There was no significant association observed in this study between diabetes knowledge and medication adherence. A cross-sectional studied carried out among diabetes patients also reported no significant association between diabetes knowledge and medication adherence [51]. High medication adherence was observed among majority of the patients. Medication adherence was not found to be significantly different when compared with age, educational level, diabetes knowledge or attitude. Even though polypharmacy, due to comorbidities, is a risk for poor medication adherence, the present study and a similar study [52] showed that medication adherence for diabetes patients does not decline with increase in medications taken.

Glycemic control had no significant association with diabetes knowledge and attitude in this study. Another study carried out in Enugu State, Nigeria also found no significant association between diabetes attitude and glycemic control but found a significant association between diabetes knowledge and glycemic control [53]. Glycemic control was significantly different with patients’ age, medication adherence and level of formal education. Geriatric patients are more likely to have comorbidities that could impact on their glycemic control. However, the geriatric patients in this study showed a significantly better attitude to diabetes which could explain their better glycemic control, despite the likelihood of comorbidities. Similar studies also reported that glycemic control was associated with formal education and medication adherence [54, 55]. However, a study by Al-Rasheedi found no association between glycemic control and level of educational qualification [56].
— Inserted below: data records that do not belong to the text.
(* ===== verification/WriterLease.v ===== *)
(** The lease of the core writer: at most one process may write the
    control-plane database, the one that holds the single row of
    [core_writer_lease] under its owner id and fence number.
    [writer-authority.ts], [core-writer-lease.ts] and [writer-lease-retry.ts]
    of the SQLite adapter.

    The clock of the lease is the database's own: every statement evaluates the
    expression [nowSql] once, so an operation takes one reading per statement.
    A connection is the main database it is open on, whether it is inside a
    transaction, and the temporary triggers it created; the main database is
    shared by all connections, the rest belongs to one. *)
From S2P Require Import Prelude.
Local Open Scope tx_scope.
Local Open Scope Z_scope.

(** * Data *)

Definition CORE_WRITER_LOCK_NAME : string := "core-writer".
Definition DEFAULT_WRITER_HEARTBEAT_MS : Z := 5000.
Definition DEFAULT_WRITER_LEASE_MS : Z := 20000.
Definition DEFAULT_WRITER_SKEW_MARGIN_MS : Z := 2000.

Record WriterOwnerIdentity := { ownerId : string; pid : Z; host : string }.

Record WriterAuthority := {
  w_lockName : string; w_owner : WriterOwnerIdentity; w_fence : Z; w_acquiredAt : Z; w_heartbeatAt : Z;
  w_expiresAt : Z; w_releasedAt : option Z }.

Definition WriterAuthorityLostError (message : string) : exn := NamedError "WriterAuthorityLostError" message.
Definition WriterAuthorityUnavailableError (message : string) : exn :=
  NamedError "WriterAuthorityUnavailableError" message.

Definition SQLITE_DB_TIME_MS : string := "CAST((julianday('now') - 2440587.5) * 86400000 AS INTEGER)".

Record CoreWriterLeaseOptions := {
  opt_lockName : option string; opt_leaseMs : option Z; opt_heartbeatIntervalMs : option Z;
  opt_skewMarginMs : option Z; opt_nowSql : option string }.

Record ResolvedCoreWriterLeaseOptions := {
  lockName : string; leaseMs : Z; heartbeatIntervalMs : Z; skewMarginMs : Z; nowSql : string }.

(** A row without its primary key [lock_name]. *)
Record WriterLeaseRow := {
  wr_owner : WriterOwnerIdentity; wr_fence : Z; wr_acquiredAt : Z; wr_heartbeatAt : Z; wr_expiresAt : Z;
  wr_releasedAt : option Z }.

Record SchemaEntry := { s_type : string; s_name : string; s_sql : option string }.

Inductive GuardedOperation := INSERT | UPDATE | DELETE.

Record Trigger := {
  g_name : string; g_operation : GuardedOperation; g_table : string; g_lockName : string; g_ownerId : string;
  g_fence : Z; g_skewMarginMs : Z; g_schemaVersion : Z }.

Section writer.
Context {D : Type}.

Record MainDb := {
  m_lease : gmap string WriterLeaseRow; m_schemaVersion : Z; m_schema : list SchemaEntry; m_data : D }.

Record Connection := { c_main : MainDb; c_inTransaction : bool; c_triggers : list Trigger }.

Definition set_lease (f : gmap string WriterLeaseRow -> gmap string WriterLeaseRow) (c : Connection) : Connection :=
  {| c_main := {| m_lease := f (m_lease (c_main c)); m_schemaVersion := m_schemaVersion (c_main c);
                  m_schema := m_schema (c_main c); m_data := m_data (c_main c) |};
     c_inTransaction := c_inTransaction c; c_triggers := c_triggers c |}.

(** The CHECKs of [core_writer_lease]. *)
Definition writer_row_check (key : string) (r : WriterLeaseRow) : bool :=
  String.eqb key CORE_WRITER_LOCK_NAME && (0 <? wr_fence r) && (0 <? pid (wr_owner r))
  && (wr_heartbeatAt r <=? wr_expiresAt r)
  && match wr_releasedAt r with None => true | Some t => wr_acquiredAt r <=? t end.

Definition write_row (key : string) (r : WriterLeaseRow) : tx Connection unit :=
  do* require (writer_row_check key r) (SqliteError "core_writer_lease") in
  modify (set_lease (insert key r)).

(** [UPDATE core_writer_lease SET ... WHERE lock_name=? AND ...] *)
Definition update_row (key : string) (p : WriterLeaseRow -> bool) (f : WriterLeaseRow -> WriterLeaseRow)
    : tx Connection Z :=
  let* c := gets id in
  match m_lease (c_main c) !! key with
  | Some r => if p r then do* write_row key (f r) in mret 1 else mret 0
  | None => mret 0
  end.

Definition authority_of (key : string) (r : WriterLeaseRow) : WriterAuthority :=
  {| w_lockName := key; w_owner := wr_owner r; w_fence := wr_fence r; w_acquiredAt := wr_acquiredAt r;
     w_heartbeatAt := wr_heartbeatAt r; w_expiresAt := wr_expiresAt r; w_releasedAt := wr_releasedAt r |}.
A major limitation to this study was that glycemic control was assessed using fasting blood glucose instead of glycated hemoglobin (HbA1c) which is the gold standard. Also, data on level of income and duration of diabetes were not included in the study.

Conclusion

The diabetes patients displayed good disease knowledge and attitude. Level of health literacy and medication discrepancy was average among the patients, while a high proportion showed high medication adherence. Patients’ health literacy was significantly positively associated with diabetes knowledge. The determinants of diabetes knowledge are level of formal education, diabetes attitude, health literacy, and age; while the determinants of diabetes attitude are health literacy, age and diabetes knowledge.

While the patients displayed good disease knowledge and attitude, it is important to ensure that this does not decline. The average level of health literacy should be put into consideration when passing medical information to the patients so as to ensure that they are able to appropriately interpret and comprehend the instructions.